My dad had been a big reader of pulp magazines, comics, and paperbacks since he was a kid, and my mother gave me arguably the best gift of my lifetime when I was four years old: she taught me how to read. By the time I was in school, I was well ahead of other kids. Librarians took my love of spooky legends and guided me toward adventure, fantasy, science fiction. I still remember being 7 or 8 years old and reading the Doc Savage books, the Chronicles of Narnia, and The Lord of the Rings. My taste grew even more eclectic as I got older, and my teachers and librarians led me into canonical literature by the time I was in junior high. Absent from all of this exploration (in the late ’70s and ’80s) were any books by U.S. Latinos. I didn’t even realize that Mexican-Americans had written books at all till I got to college.



When did you think you might want be a writer?


When I was a kid, I used to orchestrate large “make-believe” sessions with the boys and girls of my neighborhood, setting up elaborate plots and characters and assigning roles. By the time I was in junior high, I had discovered I was good at writing as well. The real epiphany came when I was in eighth grade and my teacher, Bill Hetrick, pulled the lid off poetry for me, revealing its inner workings and wonders. So it was that, despite being such a fan of speculative fiction, my first real attempts at creative writing were poems, and poetry still has a very special part in my life. As a high school student, I wrote my first novel (a bit of sci-fi comedy along the lines of Douglas Adams’s Hitchhikers’ Guide to the Galaxy) for a teen writing contest sponsored by Avon Books. I didn’t win, but I had written a book. I now knew I could do it.

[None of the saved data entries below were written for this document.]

(** [Control.ListenAndServe]. *)
Definition ListenAndServe (network : bytes) (h : api_host) : result unit * list api_event :=
  let unix := bool_decide (network = str "unix") in
  match (if unix then ah_Remove h else Removed) with
  | RemoveFailed e => (wrap "control: clear stale socket" (Error e), [])
  | _ =>
      match ah_Listen h with
      | Error e => (wrap "control: listen" (Error e), [])
      | Ok _ =>
          match (if unix then ah_Chmod h else Ok tt) with
          | Error e => (wrap "control: chmod" (Error e), [ApiListening; ApiClosed])
          | Ok _ =>
              (match ah_end h with CtxDone shutdown => shutdown | ErrServerClosed => Ok tt | ServeFailed e => Error e end,
               (ApiListening :: (if unix then [ApiPrivate] else []) ++ [ApiServing; ApiClosed])%list)
          end
      end
  end.

(** What [run] needs of the machine: [net.Listen] by network and address, the socket
    options of a TPROXY listener, the randomness and the clock, and what the control API
    meets. *)
Record host : Type := {
  h_env : environ; h_telemetry : machine;
  h_mkdirAll : bytes -> result unit; h_minio : s3_options -> result unit;
  h_now : Z; h_key : result PrivateKey; h_serial : result Z;
  h_Listen : bytes -> bytes -> result unit;
  h_control_err : option string; h_v4Err : option string; h_v6Err : option string;
  h_api : api_host }.

Section Startup.
Context `{DG : Digests} `{UT : UnicodeTable} `{CR : Crypto} `{XS : X509} `{BU : Bundles} `{UV : UuidV5} `{TR : TrustStores}.
Context {W : Type} (backend : opened -> Storage W) (trees : forall o, TreeStorage W (ST := backend o)) (stored : opened -> W).

(** Why the context ended: a signal, the control API's failure, or a listener that
    could not be bound. *)
Inductive end_cause : Type := Signalled | ControlFailed (e : string) | ListenFailed.

(** What happens, in order. *)
Inductive event : Type :=
  | Telemetry (e : telemetry_event)
  | StoreOpened (v : storage_value)
  | CAReady (ca : CA) (w : W)
  | DefaultReady (w : W)
  | ControlStarted
  | Bound (l : listener_spec)
  | Accepting (l : listener_spec)
  | ContextEnded (why : end_cause)
  | ControlReturned
  | Closed (l : listener_spec).

(** [listenHTTPProxy], [listenHTTPSProxy], [listenTProxy] and [listenRedirect]; the
    second mints its certificate first. *)
Definition listen (h : host) (o : opened) (f : CertFactory) (w : W) (l : listener_spec) : result unit * CertFactory * W :=
  match l with
  | ListenHTTPProxy addr | ListenHTTPRedirect addr => (h_Listen h (Network addr) (ConfigAddr_String addr), f, w)
  | ListenHTTPTProxy addr =>
      (ListenTProxy (h_control_err h) (h_v4Err h) (h_v6Err h) (h_Listen h (Network addr) (ConfigAddr_String addr)), f, w)
  | ListenHTTPSProxy addr =>
      match SelfCert (TS := trees o) 1 f w (h_now h) (ha_Names addr) with
      | (Error e, f, w) => (wrap "self-cert" (Error e), f, w)
      | (Ok _, f, w) => (h_Listen h (Network (ha_Addr addr)) (ConfigAddr_String (ha_Addr addr)), f, w)
      end
  end.

(** Binding one listener after the other; a failure ends the context, closes those
    already bound and waits for the control API. *)
Fixpoint bind_all (h : host) (o : opened) (f : CertFactory) (w : W) (bound todo : list listener_spec) : result unit * list event * W :=
  match todo with
  | [] => (Ok tt, [], w)
  | l :: todo =>
      match listen h o f w l with
      | (Error e, _, w) => (wrap (listen_flag l) (Error e), ([ContextEnded ListenFailed] ++ map Closed bound ++ [ControlReturned])%list, w)
      | (Ok _, f, w) =>
          let '(res, log, w) := bind_all h o f w (bound ++ [l]) todo in (res, Bound l :: log, w)
      end
  end.

(** What ends a proxy that serves. *)
Definition end_of (h : host) (cfg : Config.Config) : end_cause :=
  match fst (ListenAndServe (Network (g_Control cfg)) (h_api h)) with Error e => ControlFailed e | Ok _ => Signalled end.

What was the first break you received as a writer?


Entering the world of publishing was a slow, gradual process for me. I had pieces published here and there in my twenties, small venues, but though I continued writing, I set my dreams of being an author aside to focus on family, career, and community. Once I had gotten my doctorate and seen my oldest daughter off to college, I knew it was time to pursue that lifelong goal in earnest. For several years I had been working on a collection of short stories, mostly magical realism and fantasy, set along the border and featuring Mexican-Americans. A hard sell in the modern market. But at a conference I got up the courage to directly approach a regional publisher about the project, and he agreed to give it a look. That was when The Seed: Stories from the River’s Edge was published, giving me the courage and confidence to push on along my unusual path.

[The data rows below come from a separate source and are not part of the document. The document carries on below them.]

(** *** The pages of a run *)








(** *** The further properties on sample runs *)

Lemma json_document_complete_witness :
  outputType threePages = Some Json
  /\ match scrapeStart threePages sqliteOk (roundRobin 3 24) with
     | Returned (Some value) s =>
         documents (trace s) = [(value, inMemoryItems s)]
         /\ OutputJson value (inMemoryItems s) ∈ trace s
         /\ length (inMemoryItems s) = itemsSuccess value
     | Returned None s =>
         documents (trace s) = []
         /\ inMemoryItems s = [] /\ itemsSuccess (stats s) = 0
     | Awaiting c =>
         documents (trace (scraper c)) = []
         /\ itemsSuccess (stats (scraper c))
            = length (inMemoryItems (scraper c)) + pendingWrites (tasks c)
     end.
Proof.
  split; [reflexivity|].
  apply (json_document_complete threePages sqliteOk (roundRobin 3 24)).
  reflexivity.
Defined.

Lemma sqlite_items_accounted_witness :
  outputType toSqlite = Some Sqlite
  /\ match scrapeStart toSqlite sqliteOk (roundRobin 1 12) with
     | Returned (Some value) s =>
         itemsSuccess value = length (storeEvents (trace s))
         /\ inMemoryItems s = []
     | Returned None s => storeEvents (trace s) = [] /\ itemsSuccess (stats s) = 0
     | Awaiting c =>
         itemsSuccess (stats (scraper c))
         = length (storeEvents (trace (scraper c))) + pendingWrites (tasks c)
     end.
Proof.
  split; [reflexivity|].
  apply (sqlite_items_accounted toSqlite sqliteOk (roundRobin 1 12)).
  reflexivity.
Defined.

My big break, you might call it, came when The Smoking Mirror was selected by the American Library Association and REFORMA as a Pura Belpré Honor Book. That sort of national recognition changes everything for an up-and-coming writer—leading to better book deals and literary representation.

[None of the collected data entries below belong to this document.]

(** [storeEvents] as a whole: the store phase, then either the error of
    the store phase or one call of the dispatcher. *)
Lemma storeEvents_run (userApp : UserApp) (batch : list loc)
    (config : BoosterConfig) (w : World) :
  Forall (live w) batch ->
  ∃ w_mid new r_store,
    steps eventRegistry w w_mid new
    ∧ sequential (maxAttempts - 1) (map (deref w) batch)
        (store_attempts new) r_store
    ∧ match r_store with
      | Ok _ =>
          storeEvents userApp eventRegistry batch config w
          = (settle (dispatch_outcome userApp (n_dispatch w)),
             mkWorld (heap w_mid) (db w_mid)
               (trace w ++ new
                  ++ [EvDispatch batch (map (deref w) batch)
                        (dispatch_outcome userApp (n_dispatch w))])
               (n_now w_mid) (n_store w_mid) (n_query w)
               (S (n_dispatch w)))
      | Throw e =>
          storeEvents userApp eventRegistry batch config w = (Throw e, w_mid)
      end.
Proof.
  intros Hlive.
  set (logger := getLogger config "events-adapter#storeEvents").
  pose proof (steps_log eventRegistry w logger
                "Storing the following event envelopes:") as Hlog1.
  simpl in Hlog1. set (w0 := log_event _ w) in Hlog1.
  destruct (store_phase_run batch w0) as (new & Hst & Hseq).
  { eapply Forall_impl; [exact Hlive |].
    intros l Hl.
    eapply live_mono; [apply (steps_heap _ _ _ _ Hlog1) | exact Hl]. }
  replace (map (deref w0) batch) with (map (deref w) batch) in Hseq
    by reflexivity.
  unfold storeEvents, bind. simpl. fold logger. fold w0.
  change (fun l => retryIfError _ _) with (guardedPersist eventRegistry).
  destruct (forOf batch (guardedPersist eventRegistry) w0)
    as [[[]|e] w1] eqn:Hrun;
    simpl in Hst, Hseq.
  - pose proof (steps_trans _ _ _ _ _ _
                  (steps_trans _ _ _ _ _ _ Hlog1 Hst)
                  (steps_log eventRegistry w1 logger
                     "EventEnvelopes stored")) as Hall.
    simpl in Hall. eexists _, _, (Ok tt). split; [exact Hall |].
    split.
    + replace (store_attempts (_ :: new ++ [_])) with (store_attempts new);
        [exact Hseq |].
      unfold store_attempts. simpl. rewrite omap_app. simpl.
      by rewrite app_nil_r.
    + destruct Hall as [Htr Hheap Hq Hd _ _ _ _].
      unfold boosterEventDispatcher.
      rewrite Htr, Hd, Hq, <- app_assoc.
      replace (map (deref (log_event _ w1)) batch) with (map (deref w) batch);
        [reflexivity |].
      apply Forall_fmap_ext_1.
      eapply Forall_impl; [exact Hlive |]. intros l Hl. simpl.
      symmetry. by apply deref_mono.
  - eexists _, _, (Throw e). split; [eapply steps_trans; eassumption |].
    split; [exact Hseq | reflexivity].
Qed.

End StorePhase.

(** ** Reading blocks of attempts *)

Lemma retry_shape_ok_stored (n : nat) (outs : list (option JsError))
    (r : Result unit) :
  retry_shape n outs r ->
  forall block : list Attempt,
    map snd block = outs -> r = Ok tt ->
    ∃ o, o ∈ map fst block ∧ omap stored_of block = [o].
Proof.
  induction 1 as [n|n e Hc|e Hc|n e rest r Hc Hsh IH];
    intros block Hmap Hr; try discriminate.
  - destruct block as [|[o out] [|]]; simplify_eq/=.
    exists o. split; [apply list_elem_of_here | done].
  - destruct block as [|[o out] block]; simplify_eq/=.
    destruct (IH block eq_refl eq_refl) as (o' & Hin & Hst).
    exists o'. split; [by apply list_elem_of_further | done].
Qed.

Lemma retry_block_ok_stored (o : Obj) (n : nat) (block : list Attempt) :
  retry_block o n block (Ok tt) ->
  ∃ t, omap stored_of block = [persisted o t].
Proof.
  intros [Hsh Hall].
  destruct (retry_shape_ok_stored _ _ _ Hsh block eq_refl eq_refl)
    as (o' & Hin & Hst).
  apply list_elem_of_fmap in Hin as (a & -> & Hin).
  rewrite Forall_forall in Hall. destruct (Hall a Hin) as [t Ht].
  exists t. by rewrite Hst, Ht.
Qed.

Lemma sequential_ok_stored (n : nat) (objs : list Obj)
    (attempts : list Attempt) (r : Result unit) :
  sequential n objs attempts r ->
  r = Ok tt ->
  ∃ ts, length ts = length objs
        ∧ omap stored_of attempts = zip_with persisted objs ts.
Proof.
  induction 1 as [|o os block rest r Hb Hseq IH|o os block e Hb];
    intros Hr; try discriminate.
  - by exists [].
  - destruct (IH Hr) as (ts & Hlen & Hst).
    destruct (retry_block_ok_stored _ _ _ Hb) as [t Ht].
    exists (t :: ts). split; [simpl; lia |].
    rewrite omap_app, Ht, Hst. done.
Qed.

Section BatchOrder.

Context {platform : Platform}.

(** C1.  A batch is persisted strictly in sequence and in input order.
    For a batch of live envelopes, the store attempts [storeEvents]
    makes are one block of attempts per envelope, in the order of the
    batch; each block is what the retry policy for the conflict class
    produces with [maxAttempts - 1] retries (every attempt but the last
    failed with the conflict class) on the envelope with [persistedAt]
    set; the block of an envelope starts only after the block before it
    ended in success, and no attempt follows a block that failed.  The
    dispatcher is reached exactly when the store phase succeeded, and an
    error of the store phase is the error of [storeEvents]. *)
Theorem storeEvents_sequential_in_input_order
    (userApp : UserApp) (eventRegistry : EventRegistry)
    (eventEnvelopes : list loc) (config : BoosterConfig) (w : World) :
  Forall (live w) eventEnvelopes ->
  let run := storeEvents userApp eventRegistry eventEnvelopes config w in
  ∃ r_store,
    sequential (maxAttempts - 1) (map (deref w) eventEnvelopes)
      (store_attempts (history w (snd run))) r_store
    ∧ (forall e, r_store = Throw e -> fst run = Throw e)
    ∧ (r_store = Ok tt <-> dispatch_calls (history w (snd run)) ≠ []).
Proof.
  intros Hlive run. subst run.
  destruct (storeEvents_run eventRegistry userApp eventEnvelopes config w
              Hlive) as (w_mid & new & r_store & Hst & Hseq & Hrun).
  exists r_store. destruct r_store as [[]|e]; rewrite Hrun; simpl.
  - rewrite (history_app w _ (new ++ [EvDispatch eventEnvelopes
               (map (deref w) eventEnvelopes)
               (dispatch_outcome userApp (n_dispatch w))])) by done.
    rewrite store_attempts_app, dispatch_calls_app. simpl.
    rewrite app_nil_r. split_and!; [done | done |].
    split; [| done]. intros _. by destruct (dispatch_calls new).
  - rewrite (history_app w _ new) by apply Hst.
    split_and!; [done | by intros ? [= ->] |].
    rewrite (steps_no_dispatch _ _ _ _ Hst). split; done.
Qed.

You have a wide-ranging repertoire of writing from poetry to translation to speculative fiction to YA fiction. Do you have a different creative process as you switch platforms? What is your creative process like?


At the end of the day, all the varied writing I do requires discipline and keeping priorities straight. Applying butt to chair and fingers to keyboard, if you will, every single day. Before I got a tenure-track position at UTRGV, I worked for nearly a decade as a central-office administrator in a school district, heading up first the English language arts and then bilingual program. During those years, I would get up each morning at five to write before taking a shower and heading to work. No one unwilling to make those sorts of sacrifices gets much done in this business, I’m afraid.


Different platforms do require different specific processes, of course, because the skill set is slightly different. Translation is a bit like solving a puzzle—my creative instincts are subsumed in a more rational, methodical mindset, consulting multiple sources and discovering the right voice in the target language. Poetry, on the other hand, is more purely inspirational. Rather than compose on a keyboard like I do for most other work, I tend to use paper and pen for verse, trying to capture the magic of a given moment on-the-fly (and in the field).


The speculative fiction I write—whether for adults or kids—takes just a tradition sequence of world-building, plotting, and daily writing at my computer (usually in my office at the university). I have weekly goals (between 7,000 and 10,000 words) that I force myself to meet, regardless of “inspiration” (in the case of prose, I don’t wait for the magic, heh).



Are there special challenges for being a writer from the Valley versus being in one of the metro hubs such as Austin, Houston, or Dallas?


Well, it means not being as “plugged into” a network of working writers—while there’s a pretty healthy poetry scene in the RGV, there aren’t many professional authors living down here. But that isolation works fine for me, really. I’m content to write in relative solitude and then engage with my community as just another Mexican-American from the borderlands, fighting for the dignity this region deserves. Metropolitan areas are just a drive or flight away, and I’m a part of many online groups of Latinx / Texas authors. I think that suits me fine.



Now I am going to ask you to take off your writer hat and put on your Dr. David Bowles–University of Texas Rio Grande Valley assistant professor hat. How have students changed, and how has teaching literature changed since you've been an educator?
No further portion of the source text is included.